Detlev Mehlis is out, and Serge Brammertz is in, as the U.N. palm-reading of the Syrian state's ruddy hands continues where the murder of Rafik Hariri had sought to leave off.
Born in 1962, Brammertz acquired degrees in law and criminology (followed by the doctorate, once again in law) and received appointment as National Magistrate in Belgium by age 35. He was made Federal Prosecutor five years later and International Criminal Court Deputy Prosecutor one year after that; this elevation to the adventurous body was greeted with the official announcement that "Belgium will continue to support any and all action which aims, through the ratification of the Statute of Rome by additional countries, to ensure that the International Criminal Court is endowed with universal jurisdiction."
Contrary, perhaps, to our instincts about these things, the latest tap upon Brammertz' shoulder, carried out as it has been by the soured and abashed Kofi Annan, has been greeted by at least some of the relevant Americans. "Bush administration officials reacted warmly to the news," The Washington Post relays, "saying that Brammertz has a reputation as a tough and thorough investigator." The Post goes on to report that said officials "have no objection to supporting a prosecutor recruited from the ICC," pointing out somewhat less warmly that the Court is, for those not keeping track, "an institution the United States has long opposed."
What is critical, and what the selection of Brammertz appears not to defeat, is the maintenance of an encircling and contracting wall of inevitability around the Syrian government: Brammertz steps into a role where objections are registered as car bombings and death threats are the norm (courtesy of Strugglers for the Unity and Freedom of the Levant, the thugs who have already shorn the 'threat' element from their treatment of high-profile anti-Syrian journalist MP Gibran Tueni, timed within hours on December 12 to the most recent Mehlis report).

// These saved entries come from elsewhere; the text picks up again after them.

Lemma bunker_guarded_witness :
  ∃ e reply, Bunker.listen bunker_draws bunker_keys (Some "s3cret") Bunker.ApproveAll (Ok e) = Some reply
    ∧ Event.verify reply = Ok tt ∧ Event.pubkey reply = xonly_public_key bob_keys.
Proof.
  destruct phone_request_Ok as [e E]. destruct bunker_reply_Ok as [reply R]. pose proof (bunker_listens e reply E R) as Hl.
  exists e, reply. split; [exact Hl|].
  destruct (bunker_guarded bunker_draws bunker_keys (Some "s3cret") Bunker.ApproveAll (Ok e) reply Hl)
    as (ev & pl & en & rq & _ & _ & _ & _ & _ & Hv & Hp & _). split; [exact Hv|exact Hp].
Defined.

(** A stranger answers the phone's call before the bunker does. *)
Abbreviation stranger_reply :=
  (Bunker.carrier (Connect.nonce phone_draws) (Connect.clock phone_draws) (sample_key 66) (xonly_public_key alice_keys)
     (Nip46.Message.Response phone_id None (Some "no"))).
Lemma stranger_reply_Ok : ∃ e, stranger_reply = Ok e.
Proof. apply result_ok_Ok. vm_compute. eexists. reflexivity. Qed.
Definition asked : list Connect.Step := [Connect.Start phone_draws (Request.SignEvent draft)].
Lemma asked_waits :
  Connect.dispatcher (Connect.run no_debug phone (Connect.initial bunker_address) asked) = Connect.Listening
  ∧ Connect.pending (Connect.run no_debug phone (Connect.initial bunker_address) asked) !! phone_id
      = Some (Connect.mkPending Method.SignEvent 0)
  ∧ Connect.sent (Connect.run no_debug phone (Connect.initial bunker_address) asked) = [].
Proof. split_and!; vm_compute; reflexivity. Qed.

Lemma calls_accounted_witness :
  ∃ e, Connect.sent (Connect.step no_debug phone (Connect.run no_debug phone (Connect.initial bunker_address) asked)
                       (Connect.Item (Ok e)))
         = [] ++ [(0%nat, Err (Connect.Rejected Method.SignEvent "no"))]
    ∧ Event.pubkey e ≠ xonly_public_key bob_keys.
Proof.
  destruct stranger_reply_Ok as [e E]. destruct asked_waits as (Hd & Hp & Hs). exists e.
  destruct (calls_accounted no_debug phone bunker_address asked) as (_ & _ & _ & _ & Hany).
  specialize (Hany (sample_key 66) phone_draws phone_id _ None (Some "no") e _ Hd Hp E eq_refl). rewrite Hs in Hany.
  split; [exact Hany|]. destruct (reply_read phone _ _ _ _ _ _ _ E) as [_ ->]. vm_compute. discriminate.
Defined.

The legacy of Hariri, through the investigation that memorializes his name, is that Syria is literally a case-study stomping grounds for the inexorable and quite nonviolent holding to account of what appears certainly to be a crank bloodnumb regime by the ministers of international law. Rarely do great-power interests overlap and coincide, and then in such a way as to line up with the prerogatives and obligations of the would-be universal criminal justice program. Pinning Bashar Assad and his family of cronies under a glare similar to that now trained on Ante Gotovina keeps international law robust but narrowly tailored, its targets a suitably exclusive rogue's gallery. To the extent that ICC lawyers are hired out personally by the United Nations for independent investigations against enemies of the United States specifically and ordered liberty as a whole, American opposition to the ICC takes on an academic flavor -- feeling more a matter of style than substance.
Of course, the entrenchment of a new, binding, and globe-spanning power of U.N. criminal law is substantial indeed, but in a world where power politics has always been the open secret of legitimate international norms, France, America, the United Nations, and everyone else short of Assad and his brethren stand everything to gain and nothing to lose from the all-for-one support of Brammertz' one-for-all assignment.